Iran's point-to-point inflation rate has exploded past 77.2%, and the mullahs in Tehran are finding out that you can't eat enriched uranium. No aircraft carriers were deployed. No soldiers were put in harm's way. Just good old-fashioned economic pressure doing exactly what it was designed to do — squeezing the regime until it squeaks.
Funny how the media forgot to celebrate this one.
As reported by Hot Air, the numbers coming out of Iran right now are absolutely brutal. The point-to-point inflation rate stands at 77.2%, with the 12-month average clocking in at 53.9%. For basic necessities, prices have surged past 80%. We're not talking about luxury goods here. We're talking about food on the table and gas in the car.
The breakdown is staggering. Cooking oil prices have skyrocketed 266% year-on-year. Red meat is up 175%. Food overall has jumped 129.8%. Vehicles are up 125%. Even water, electricity, and fuel — the basics of modern civilization — have climbed 95%. Imagine your grocery bill nearly tripling. Now imagine you live in a country run by theocratic lunatics who spent all the money on proxy wars and nuclear ambitions.
Political YouTuber and news director Mahyar Tousi — an Iranian ex-pat living in London who runs what's been called the most-watched online news show in the UK — broke down the numbers on Tousi TV. Born in Iran, Tousi came to Britain as a child after his mother's escape from the regime. He knows firsthand what that government is capable of, and the picture he paints of Iran's current economic reality is one of a regime in freefall.
This is the sanctions success story that the legacy media refuses to tell because they can't figure out how to tell it without giving credit where it's due. For years we heard that sanctions don't work, that economic pressure just hurts ordinary people, that diplomacy — meaning pallets of cash flown in on unmarked planes — was the only responsible path. Remember that?

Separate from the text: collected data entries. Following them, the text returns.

Lemma offsets_got run counts ss os total : offsets_from run counts ss = Got (os, total) -> length ss = length counts ->
  total = run + sum_Z (sizes counts ss) /\ length os = length counts
  /\ forall i o, os !! i = Some o -> o = run + sum_Z (take i (sizes counts ss)).
Proof.
  revert run ss os total. induction counts as [|count counts IH]; intros run [|s ss] os total; cbn [offsets_from]; try done.
  - intros [= <- <-] _. cbn. split_and!; [lia|done|done].
  - intros (bytes & [-> _]%got_ok_or%checked_mul_inv & (next & [-> _]%got_ok_or%checked_add_inv & ([rest tot] & E & [= <- <-])%got_bind)%got_bind)%got_bind [= Hl].
    destruct (IH _ _ _ _ E Hl) as (Ht & Hlen & Ho). cbn. fold (sizes counts ss). split_and!; [lia|lia|].
    intros [|i] o; cbn; [intros [= <-]; lia|]. intros Hi%Ho. fold (sizes counts ss). lia.
Qed.

Lemma sum_take_S l i x : l !! i = Some x -> sum_Z (take (S i) l) = sum_Z (take i l) + x.
Proof. intros H. rewrite (take_S_r _ _ _ H), sum_Z_app. cbn. lia. Qed.

Lemma sum_take_le l i j : Forall (fun x => 0 <= x) l -> (i <= j)%nat -> 0 <= sum_Z (take i l) <= sum_Z (take j l).
Proof.
  intros Hl Hij. split; [by apply sum_Z_nonneg, Forall_take|]. rewrite <- (take_drop i (take j l)), take_take, Nat.min_l, sum_Z_app by lia.
  pose proof (sum_Z_nonneg _ (Forall_drop _ i _ (Forall_take _ j _ Hl))). lia.
Qed.

Record md_wf (m : MetadataFile) : Prop := {
  wf_rows : length (rows m) = 64%nat;
  wf_counts : Forall (fun n => 0 <= n <= u32_max) (rows m);
  wf_bytes : Forall byte (tables_bytes m);
  wf_length : Z.of_nat (length (tables_bytes m)) < usize_bound }.

Lemma heap_widths_good h : good_widths (heap_widths h).
Proof. intros x Hx. cbn in Hx. destruct (wide_strings _), (wide_guid _), (wide_blob _); set_solver. Qed.

Lemma new_widths m T : Tables_new m = Got T -> md T = m /\ good_widths (widths T).
Proof.
  intros (ss & _ & ([os total] & _ & ([] & _ & [= <-])%got_bind)%got_bind)%got_bind. split; [done|apply heap_widths_good].
Qed.

Lemma new_layout m T i count : md_wf m -> Tables_new m = Got T -> rows m !! i = Some count ->
  exists s o, stride T !! i = Some s /\ offset T !! i = Some o /\ 0 <= s /\ 0 <= o /\ o + count * s <= Z.of_nat (length (tables_bytes m))
  /\ (forall j o', (i < j)%nat -> offset T !! j = Some o' -> o + count * s <= o')
  /\ ((count = 0 /\ s = 0) \/ exists cols, schema (Z.of_nat i) = Some cols /\ s = row_width cols (widths T) (rows m)).
Proof.
  intros Hm HT Hi. destruct (new_widths m T HT) as [_ Hw].
  apply got_bind in HT as (ss & Es & ([os total] & Eo & ([] & Et & [= <-])%got_bind)%got_bind). cbn [stride offset widths] in *.
  apply strides_got in Es as [Hls Hs]. apply offsets_got in Eo as (-> & Hlo & Ho); [|done].
  destruct (lookup_lt_is_Some_2 ss i) as [s Ess]; [rewrite Hls; by eapply lookup_lt_Some|].
  destruct (lookup_lt_is_Some_2 os i) as [o Eos]; [rewrite Hlo; by eapply lookup_lt_Some|].
  specialize (Hs i count s Hi Ess) as Hcols. rewrite Z.add_0_l in Hcols.
  assert (Hpos : Forall (fun x => 0 <= x) (sizes (rows m) ss)).
  { apply Forall_lookup. intros j x. unfold sizes. rewrite lookup_zip_with_Some. intros (c & s' & -> & Hc & Hs').
    pose proof (wf_counts m Hm) as Hcs. rewrite Forall_lookup in Hcs. specialize (Hcs j c Hc).
    destruct (Hs j c s' Hc Hs') as [[_ ->]|(cols & _ & ->)]; [lia|]. pose proof (row_width_nonneg cols _ (rows m) Hw) as Hn. cbn [widths] in Hn. apply Z.mul_nonneg_nonneg; [lia|exact Hn]. }
  assert (Hsize : sizes (rows m) ss !! i = Some (count * s)) by (apply lookup_zip_with_Some; by exists count, s).
  pose proof (Ho i o Eos) as ->. pose proof (sum_take_S _ _ _ Hsize) as Esum.
  exists s, (0 + sum_Z (take i (sizes (rows m) ss))). split_and!; [done|done| | | | |done].
  - destruct Hcols as [[_ ->]|(cols & _ & ->)]; [lia|]. by apply row_width_nonneg.
  - pose proof (sum_take_le _ i i Hpos (le_n i)). lia.
  - unfold refuse_unless in Et. destruct (Z.ltb_spec (Z.of_nat (length (tables_bytes m))) (0 + sum_Z (sizes (rows m) ss))) as [|Hle]; [done|].
    pose proof (sum_take_le _ (S i) (length (sizes (rows m) ss)) Hpos) as Hle'. rewrite (firstn_all (sizes (rows m) ss)) in Hle'.
    apply lookup_lt_Some in Hsize. specialize (Hle' Hsize). lia.
  - intros j o' Hj Hoj%Ho. pose proof (sum_take_le _ (S i) j Hpos Hj). lia.
Qed.

(** ** Rows and columns *)

Lemma accumulate_spec bs i v : Forall byte bs -> 0 <= i -> 0 <= v < 2 ^ (8 * i) -> accumulate i v bs = v + 2 ^ (8 * i) * from_le_bytes bs.
Proof.
  intros Hb. revert i v. induction Hb as [|b bs Hb _ IH]; intros i v Hi Hv; cbn [accumulate from_le_bytes]; [lia|].
  rewrite Z.lor_comm, lor_shift by lia. unfold byte in Hb.
  assert (Hp : 2 ^ (8 * (i + 1)) = 2 ^ (8 * i) * 256) by (rewrite Z.mul_add_distr_l, Z.pow_add_r by lia; done).
  rewrite IH by nia. rewrite Hp. nia.
Qed.

(** A column of a row with the bytes of its stride. *)
Lemma uint_spec T t bytes cols (col : nat) c : schema t = Some cols -> good_widths (widths T) -> cols !! col = Some c ->
  Forall byte bytes -> Z.of_nat (length bytes) = row_width cols (widths T) (rows (md T)) ->
  let off := row_width (take col cols) (widths T) (rows (md T)) in
  let width := Col_width c (widths T) (rows (md T)) in
  uint {| row_tables := T; row_table := t; row_bytes := bytes |} (Z.of_nat col)
  = Got (from_le_bytes (take (Z.to_nat width) (drop (Z.to_nat off) bytes))) /\ 0 <= off /\ off + width <= Z.of_nat (length bytes).
Proof.
  intros Hs Hw Hc Hb Hl off width.
  assert (Ho : 0 <= off) by (by apply row_width_nonneg).
  assert (Hend : off + width <= Z.of_nat (length bytes)).
  { rewrite Hl, <- (take_drop_middle cols col c Hc), row_width_app. fold off. cbn [row_width map sum_Z].
    unfold row_width. cbn [map sum_Z]. fold width.
    pose proof (row_width_nonneg (drop (S col) cols) (widths T) (rows (md T)) Hw). unfold row_width in *. lia. }
  split_and!; [|done|done]. unfold uint, col_span. cbn [row_tables row_table row_bytes]. rewrite Hs. reading_step.
  rewrite (proj2 (Z.leb_le 0 _)), Nat2Z.id, Hc by lia. reading_step. fold off width.
  pose proof (Col_width_cases c (widths T) (rows (md T)) Hw) as Hcw. fold width in Hcw.
  rewrite get_range_some by lia. reading_step. replace (off + width - off) with width by lia.
  rewrite accumulate_spec; [f_equal; cbn; lia|by apply Forall_take, Forall_drop|lia|cbn; lia].
Qed.

Lemma row_spec m T (i : nat) count r : md_wf m -> Tables_new m = Got T -> rows m !! i = Some count -> 0 <= r < count ->
  exists s o cols, stride T !! i = Some s /\ offset T !! i = Some o /\ schema (Z.of_nat i) = Some cols /\ s = row_width cols (widths T) (rows m)
  /\ 0 <= o + r * s /\ o + r * s + s <= Z.of_nat (length (tables_bytes m))
  /\ row T (Z.of_nat i) r = Got {| row_tables := T; row_table := Z.of_nat i;
       row_bytes := take (Z.to_nat s) (drop (Z.to_nat (o + r * s)) (tables_bytes m)) |}.
Proof.
  intros Hm HT Hi Hr. destruct (new_layout m T i count Hm HT Hi) as (s & o & Es & Eo & Hs & Ho & Hend & _ & Hcols).
  destruct Hcols as [[-> _]|(cols & Ec & Hsc)]; [lia|]. destruct (new_widths m T HT) as [Emd _]. pose proof (wf_length m Hm).
  exists s, o, cols. assert (Hrs : r * s + s <= count * s) by nia. assert (0 <= r * s) by nia. split_and!; try done; [lia|lia|].
  unfold row, index. rewrite Emd, !get_lookup, Hi, Es, Eo. reading_step. rewrite (proj2 (Z.leb_gt count r)) by lia. reading_step.
  rewrite checked_mul_some by lia. reading_step. rewrite checked_add_some by lia. reading_step. rewrite checked_add_some by lia. reading_step.
  rewrite get_range_some by lia. reading_step. do 3 f_equal. lia.
Qed.

Lemma to_le_bytes_bytes n v : Forall byte (to_le_bytes n v).
Proof. revert v. induction n as [|n IH]; intros v; cbn; constructor; [apply Z.mod_pos_bound; lia|apply IH]. Qed.

(** ** The reader follows the format *)

Lemma fold_max_ge l acc : acc <= fold_left Z.max l acc /\ forall x, x ∈ l -> x <= fold_left Z.max l acc.
Proof.
  revert acc. induction l as [|y l IH]; intros acc; cbn; [split; [lia|by intros x ?%not_elem_of_nil]|].
  destruct (IH (Z.max acc y)) as [H1 H2]. split; [lia|]. intros x [->|Hx]%elem_of_cons; [lia|auto].
Qed.

Lemma tag_bits_range c : 1 <= tag_bits c <= 5.
Proof. destruct c; cbn; lia. Qed.

(** Less than a bound is what [fold_left Z.max] and [forallb] agree on. *)
Lemma fold_max_lt l n : 0 < n -> (fold_left Z.max l 0 <? n) = forallb (fun x => x <? n) l.
Proof.
  intros Hn. apply eq_true_iff_eq. rewrite Z.ltb_lt, forallb_forall. split.
  - intros H x Hx%list_elem_of_In. apply Z.ltb_lt. eapply Z.le_lt_trans; [by apply fold_max_ge|done].
  - intros H. assert (G : forall acc, acc < n -> fold_left Z.max l acc < n); [|by apply G].
    clear -H. induction l as [|x l IH]; intros acc Ha; cbn; [done|]. apply IH; [intros; apply H; by right|].
    specialize (H x (or_introl eq_refl)). lia.
Qed.

(** A column of the reader's schema stands for a column of the format. *)
Definition stands_for (c : Col) (k : column) : bool :=
  match c, k with
  | U16, Bytes2 | U32, Bytes4 | Str, StringHeap | Guid, GuidHeap | Blob, BlobHeap => true
  | Simple t, Index ts tag => bool_decide (ts = [t]) && (tag =? 0)
  | Code c, Index ts tag => bool_decide (ts = List.filter (fun t => negb (t =? RESERVED)) (slots c)) && (tag =? tag_bits c)
  | _, _ => false
  end.

Lemma row_at_count rs t : row_at rs t = count_of rs t.
Proof. unfold row_at, count_of. rewrite nth_lookup. done. Qed.

Lemma stands_for_width h rs c k : stands_for c k = true -> Col_width c (heap_widths h) rs = column_size h rs k.
Proof.
  destruct c as [| | | | |t|c], k as [| | | | |ts tag]; try done; cbn [stands_for]; intros [E%bool_decide_eq_true ->%Z.eqb_eq]%andb_prop; subst ts.
  - cbn [Col_width column_size forallb]. rewrite row_at_count, andb_true_r. done.
  - cbn [Col_width column_size]. unfold Coded_width. cbv zeta. pose proof (tag_bits_range c).
    rewrite Z.shiftl_1_l, fold_max_lt by (apply Z.pow_pos_nonneg; lia).
    assert (E : forall ts, forallb (fun x => x <? 2 ^ (16 - tag_bits c)) (map (row_at rs) ts) = forallb (fun t => count_of rs t <? 2 ^ (16 - tag_bits c)) ts)
      by (intros ts; induction ts as [|x ts IH]; cbn; [done|]; by rewrite IH, row_at_count).
    by rewrite E.
Qed.

Lemma schemas_format : Forall2 (Forall2 (fun c k => stands_for c k = true)) schemas format.
Proof. repeat first [apply List.Forall2_nil|apply List.Forall2_cons]; by vm_compute. Qed.

(** The reader knows exactly the tables of the format, with their columns. *)
Lemma schema_format (t : nat) :
  match schema (Z.of_nat t), format !! t with
  | Some cols, Some ks => Forall2 (fun c k => stands_for c k = true) cols ks
  | None, None => True
  | _, _ => False
  end.
Proof.
  unfold schema. rewrite (proj2 (Z.leb_le 0 _)), Nat2Z.id by lia. pose proof schemas_format as H.
  destruct (schemas !! t) as [cols|] eqn:Ec.
  - destruct (Forall2_lookup_l _ _ _ _ _ H Ec) as (ks & -> & ?). done.
  - apply lookup_ge_None in Ec. rewrite (Forall2_length _ _ _ H) in Ec. by rewrite (proj2 (lookup_ge_None _ _) Ec).
Qed.

Lemma row_width_size h rs cols ks : Forall2 (fun c k => stands_for c k = true) cols ks ->
  row_width cols (heap_widths h) rs = row_size h rs ks.
Proof.
  induction 1 as [|c k cols ks Hc _ IH]; [done|]. unfold row_width in *. cbn [map sum_Z row_size]. rewrite IH. f_equal. by apply stands_for_width.
Qed.

Lemma schema_row_size h rs (t : nat) cols : schema (Z.of_nat t) = Some cols ->
  exists ks, format !! t = Some ks /\ Forall2 (fun c k => stands_for c k = true) cols ks
    /\ row_width cols (heap_widths h) rs = row_size h rs ks.
Proof.
  intros E. pose proof (schema_format t) as H. rewrite E in H. destruct (format !! t) as [ks|]; [|done].
  exists ks. split_and!; [done|done|by apply row_width_size].
Qed.

(** The offsets of an accepted layout are the places of its tables. *)
Lemma sizes_start h rs ss i : length ss = length rs -> (i <= length rs)%nat ->
  (forall j count s, rs !! j = Some count -> ss !! j = Some s -> count * s = table_size h rs j) ->
  sum_Z (take i (sizes rs ss)) = table_start h rs i.
Proof.
  intros Hl Hi Hs. induction i as [|i IH]; [done|].
  destruct (lookup_lt_is_Some_2 rs i Hi) as [count Hc]. destruct (lookup_lt_is_Some_2 ss i) as [s Es]; [lia|].
  rewrite (sum_take_S _ _ (count * s)) by (apply lookup_zip_with_Some; by exists count, s).
  rewrite IH by lia. cbn [table_start]. by rewrite (Hs i count s).
Qed.

Lemma strides_sizes h rs ss : strides_from (heap_widths h) rs 0 rs = Got ss -> length ss = length rs
  /\ forall j count s, rs !! j = Some count -> ss !! j = Some s -> count * s = table_size h rs j.
Proof.
  intros [Hl Hs]%strides_got. split; [done|]. intros j count s Hc Ej. unfold table_size, count_of. rewrite Nat2Z.id, Hc. cbn [default].
  destruct (Hs j count s Hc Ej) as [[-> _]|(cols & Ec & ->)]; [done|]. rewrite Z.add_0_l in Ec.
  destruct (schema_row_size h rs j cols Ec) as (ks & -> & _ & ->). done.
Qed.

Well, 77.2% inflation says otherwise.
When cooking oil costs nearly four times what it did last year, the regime's ability to fund Hezbollah, arm the Houthis, and bankroll terror operations across the Middle East takes a serious hit. Money that used to flow to proxy armies now has to go toward keeping the lights on at home — if it even can. A 95% increase in utility costs means the Iranian people are feeling every bit of this, and that kind of domestic pressure is something no amount of "Death to America" chanting can fix.
The beautiful thing about economic warfare is that it's patient. It doesn't make for dramatic cable news footage. There are no explosions, no helicopter shots, no breathless Anderson Cooper stand-ups. Just numbers on a spreadsheet quietly destroying a hostile regime's capacity to function.
77.2%. Two digits that tell you everything you need to know about where Iran's headed. The mullahs wanted to play hardball. They're getting it — served cold, with a side of 266% cooking oil.